Although the FDA has recently changed the way in which pregnancy risks are listed on warning labels, the alphabetical “Pregnancy Category” system ranked medications in one of 5 categories based on clinical evidence:

  • Drugs were listed in Category C because “animal reproduction studies ha[d] shown an adverse effect on the fetus and there are no adequate and well-controlled studies in humans, but potential benefits may warrant use of the drug in pregnant women despite potential risks.”
  • Drugs were listed in Category D because “there is positive evidence of human fetal risk based on adverse reaction data[,] but potential benefits may warrant use of the drug in pregnant women despite potential risks.”
  • Drugs were listed in Category X because “studies in animals or humans have demonstrated fetal abnormalities and / or there is positive evidence of human fetal risk[,] and the risks involved in use of the drug in pregnant women clearly outweigh potential benefits.”

In simplified terms:

  • Category C means: “this drug harms fetuses in pregnant animals, but we don’t know what it does in humans.”
  • Category D means: “after pregnant women started taking this drug, we received reports of fetal harm. There may be an association, but we’re not sure.”
  • Category X means: “We know that this drug is dangerous for pregnant humans, and women should not take it.”
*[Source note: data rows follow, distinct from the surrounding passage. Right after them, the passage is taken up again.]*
Lemma user_text_purged_bot (body : Content) (time : jsstring) :
  user_text (purge (message_node bot body time)) = None.
Proof.
  unfold message_node, div. rewrite purge_unfold. cbn [purge_forest].
  change (is_typing (Elem (js "div") (js "message-avatar") [] (Text (avatar bot))))
    with false.
  change (is_typing (Elem (js "div") (js "message-content") []
                       (Kids [Elem (js "div") (js "message-text") [] body;
                              Elem (js "div") (js "message-time") [] (Text time)])))
    with false.
  cbn iota. rewrite !purge_unfold. cbn [purge_forest].
  change (is_typing (Elem (js "div") (js "message-text") [] body)) with false.
  change (is_typing (Elem (js "div") (js "message-time") [] (Text time))) with false.
  cbn iota. rewrite !purge_unfold.
  destruct body as [l|s|m l]; reflexivity.
Qed.

Lemma user_texts_bot (body : Content) (time : jsstring) :
  user_texts [message_node bot body time] = [].
Proof.
  unfold user_texts, bubbles. cbn [purge_forest].
  rewrite is_typing_message_node. cbn [omap list_omap].
  change (omap user_text [purge (message_node bot body time)])
    with (match user_text (purge (message_node bot body time)) with
          | Some t => [t]
          | None => []
          end).
  now rewrite user_text_purged_bot.
Qed.

Lemma typing_count_submitted (s : Sender) (body : Content) (time : jsstring) :
  typing_count [message_node s body time; typing_node] = 1%nat.
Proof. reflexivity. Qed.

Lemma typing_count_bot (body : Content) (time : jsstring) :
  typing_count [message_node bot body time] = O.
Proof. reflexivity. Qed.

(** ** Properties of the listeners *)

Section Properties.
Context {E : Engine} {R : Marked}.

Ltac run_monad :=
  unfold mbind, mret, M_bind, M_ret, bind, ret, try_catch, lift, gets, modify.

(** *** Closed forms *)

Lemma shown_time_default (now : jsstring) : shown_time VUndef now = Ok now.
Proof. reflexivity. Qed.

Lemma addMessage_user (now t : jsstring) (timestamp : Value) (st : State) :
  addMessage now (VStr t) user timestamp st =
  match shown_time timestamp now with
  | Ok time => (Ok tt, set_chat (chat st ++ [message_node user (Text t) time]) st)
  | Throw e => (Throw e, st)
  end.
Proof.
  unfold addMessage, appendChild, scrollToBottom, shown_time. run_monad.
  cbn [text_of to_string].
  destruct (text_of _); reflexivity.
Qed.

Lemma addMessage_bot (now : jsstring) (text timestamp : Value) (st : State) :
  addMessage now text bot timestamp st =
  match marked_parse text with
  | Some markup =>
      match shown_time timestamp now with
      | Ok time => (Ok tt, set_chat (chat st ++ [bot_bubble markup time]) st)
      | Throw e => (Throw e, st)
      end
  | None => (Throw MarkedThrew, st)
  end.
Proof.
  unfold addMessage, marked, appendChild, scrollToBottom, shown_time. run_monad.
  destruct (marked_parse text); [|reflexivity].
  destruct (text_of _); reflexivity.
Qed.

Lemma on_error_unfold (now : jsstring) (error : Exn) (st : State) :
  on_error now error st = caught error now st.
Proof.
  unfold on_error, caught, without_indicator.
  unfold mbind at 1 2, M_bind at 1 2, bind at 1 2, modify at 1.
  destruct (removeTypingIndicator (set_console (console st ++ [error]) st))
    as [[[]|e] st1] eqn:Er; unfold removeTypingIndicator, modify in Er;
    inversion Er; subst; clear Er.
  cbn [snd]. rewrite addMessage_bot, shown_time_default. reflexivity.
Qed.

Lemma send_unfold (message now : jsstring) (st : State) :
  send message now st =
  match session_field (sessionId st) with
  | Ok fields =>
      (Ok tt, set_inflight (S (inflight st))
                (set_sent (sent st ++ [request_of message fields]) st))
  | Throw e => caught e now st
  end.
Proof.
  unfold send, try_catch, session_field, fetch, append. run_monad.
  cbn [to_string].
  destruct (truthy (sessionId st)); [|reflexivity].
  destruct (to_string (sessionId st)) as [s|e]; [reflexivity|].
  apply on_error_unfold.
Qed.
Are All Those Drugs Dangerous?

Not necessarily.

Testing the effects of a drug on pregnant women is generally seen as unethical. For that reason, it’s rare that the health community becomes aware of a medication’s potential to cause fetal harm before actual harm is done. We just don’t have the research that would allow us to know whether or not a drug is safe until pregnant women take it.

In most cases, we only have studies in pregnant animals. But the results of animal studies are never assumed to imply similar results in humans. In other words, even though we may know that a drug has damaging effects on fetal development in animals, doctors can still prescribe it to pregnant women. But only if they believe that the drug’s potential benefits outweigh its potential risks.

In medicine, this is the law of the land. Everything is a benefit to risk evaluation. Only drugs in Category X are universally seen as a bad idea during pregnancy.

Even so, the Canadian researchers found that 3.9% of the pregnant women in their study had been prescribed drugs in Category X. That’s 724 women prescribed medications with risks that the FDA believes “clearly outweigh the potential benefits.”

The researchers from Harvard found an even higher proportion: 4.6% of 98,182 women had received a medication in Category X. That’s about 4,516 women over the course of four years.

Again, not all of those developing babies were being harmed by the drugs their mothers took. And we’re sure their doctors acted ethically, weighing benefits against potential risks and coming to a reasoned decision. But the point is that we don’t know.